A patient monitor is medical equipment designed to monitor the vital physiological signs of adult patients and children. By real-time recording function and displayed parameters such as ECG, non-invasive blood pressure, body temperature, functional oxygen saturation, etc. allows a comprehensive analysis of the physiological conditions of the patient. The use of this instrument is planned in hospitals and clinical institutions. Operations must only be carried out by qualified personnel.

This equipment has an alarm system that alerts the medical staff when there is an emergency situation or outside the desired limits in the patient.

How does a patient monitor work?

This equipment collects, displays and stores all the vital signs of the patient. It works differently for each vital sign. For example, to measure heart rate, it collects the electrical activity of the heart using electrodes and amplifies it. To measure the respiratory rate, it collects and amplifies the respiratory movements of the chest. To determine the amount of oxygen the patient does through his pulse.

All these parameters are displayed separately on the vital signs monitor. In the event that any of them are below or above normal for the patient’s age, or any other adverse activity is generated, an alarm is activated to notify medical professionals.These alarms are visual and audible, although they may easily silenced if you are trying to solve the problem that has generated them.

Vital signs monitoring is carried out especially in patients undergoing anesthesia, medications or any other treatment that determines the need for blood, a variation in medication or a volume substitute, such as a plasma expander.

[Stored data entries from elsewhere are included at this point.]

(* ===== verification/StatusUpdateCorrect.v ===== *)
(** * Correctness of status updates

    An update commits only for the current, unexpired claim of its Worker and along an
    allowed transition; a requested cancellation supersedes every other target; a
    terminal update releases the assignment and seals the telemetry of the attempt;
    the handler runs at most three times. *)

From S2P Require Import Prelude Sha256 Json JobStatus JobConfig WorkerContract DateTime Settings.
From S2P Require Import Ledger Session Wp JobConfigLedger TestSets Mlflow WorkerTokens.
From S2P Require Import Evolution LeaseService WorkerRoutes StatusUpdate LedgerInvariant LeaseRecovery.
From S2P Require Import LeaseClaim Fixtures LeaseProperties WorkerTokensCorrect.
From S2P Require Import WorkerRoutesCorrect.

(** ** Watermarks *)

Lemma max_sequence_spec {A} (attempt_id : string) (table : gmap (string * Z) A) (seq : Z) :
  is_Some (table !! (attempt_id, seq)) →
  ∃ m, max_sequence attempt_id table = Some m ∧ seq <= m.
Proof.
  intros [x Hx]. apply elem_of_map_to_list in Hx.
  assert ((attempt_id, seq) ∈ (map_to_list table).*1) as Hin
    by (apply list_elem_of_fmap; by exists ((attempt_id, seq), x)).
  unfold max_sequence. induction ((map_to_list table).*1) as [|k ks IH]; [set_solver|].
  simpl. apply elem_of_cons in Hin as [<-|Hin].
  - rewrite bool_decide_eq_true_2 by done. destruct (foldr _ _ _) as [m|]; simpl; eexists;
      (split; [done|lia]).
  - destruct (IH Hin) as (m & -> & Hm). case_bool_decide; eexists; (split; [done|lia]).
Qed.

(** Sequences of the attempt are below both counts. *)
Definition counts_above (d : DB) (attempt_id : string) (log_count metric_count : option Z) : Prop :=
  (∀ n seq, log_count = Some n → is_Some (job_logs d !! (attempt_id, seq)) → seq < n) ∧
  (∀ n seq, metric_count = Some n → is_Some (metrics d !! (attempt_id, seq)) → seq < n).

Section status.
  Context `{ContractParser} `{Platform}.
  Variable settings : Settings.

Section claims.
  Context (I : DB → Prop) `{!Stable I}.
  #[local] Set Default Proof Using "Stable0".

Lemma wp_watermarks attempt_id log_count metric_count (Q : result () → Session → Prop)
    c d b dm L t i s :
  St I c d b dm L t i s →
  Bool.eqb (is_none log_count) (is_none metric_count) = true →
  (counts_above d attempt_id log_count metric_count → Q (Ok ()) s) →
  (∀ n text, Q (Raise (HTTPException n text)) s) →
  wp (validate_terminal_telemetry_watermarks attempt_id log_count metric_count) Q s.
Proof.
  intros Hst Hboth HQ HR. unfold validate_terminal_telemetry_watermarks.
  destruct log_count as [n|], metric_count as [m|]; try done; [|by wp_step; apply HQ].
  wp_steps; try apply HR. apply HQ. split; intros k seq [= <-] Hin.
  - destruct (max_sequence_spec _ _ _ Hin) as (x & Hx & Hle).
    match goal with Hf : match max_sequence _ (job_logs _) with _ => _ end = false |- _ =>
      rewrite Hx in Hf; apply Z.leb_gt in Hf end. lia.
  - destruct (max_sequence_spec _ _ _ Hin) as (x & Hx & Hle).
    match goal with Hf : match max_sequence _ (metrics _) with _ => _ end = false |- _ =>
      rewrite Hx in Hf; apply Z.leb_gt in Hf end. lia.
Qed.

(** ** The claim of an update *)

Record status_claim (d : DB) (job_id attempt_id lease_id worker_id status : string) (now : Z)
    (claim : JobLease * Job * JobAttempt * Worker) : Prop := mkStatusClaim {
  sc_lease : leases d !! lease_id = Some claim.1.1.1;
  sc_job : jobs d !! job_id = Some claim.1.1.2;
  sc_attempt : attempts d !! attempt_id = Some claim.1.2;
  sc_worker : workers d !! worker_id = Some claim.2;
  sc_current : status_claim_current job_id attempt_id worker_id status now
    claim.1.1.1 claim.1.1.2 claim.1.2 claim.2 = true }.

What are the parameters that a patient monitor displays?

  • Electrocardiogram (ECG): electrodes are placed on the patient’s body that are responsible for recording and amplifying the electrical impulses of the heart.
  • Respiration (RESP): controls the respiratory rate by measuring the thoracic impedance thanks to two of the electrodes used in the ECG.
  • Temperature (TEMP): using a thermometer, it also shows the temperature that the patient has at all times.
  • Non-invasive pressure (NIBP): Non-invasive blood pressure is obtained using an electronic sphygmomanometer, the cuff of which is placed on the patient’s arm.
  • Oxygen saturation (SpO2): A pulse oximeter is placed on the patient’s finger that emits light with two different wave densities to determine their blood oxygen level.

Other parameters that can be recorded in more advanced models are

  • Invasive pressure (IP): by means of a sensitive catheter inserted into a patient’s artery, his blood pressure can be achieved with a greater precision than that offered by non-invasive pressure.
  • Venous oxygen saturation (SvO2): A catheter is inserted into the superior vena cava to obtain greater precision in determining your blood oxygen level.
  • Intracranial Pressure (ICP): An intracranial catheter is inserted into the patient to measure the pressure within the skull.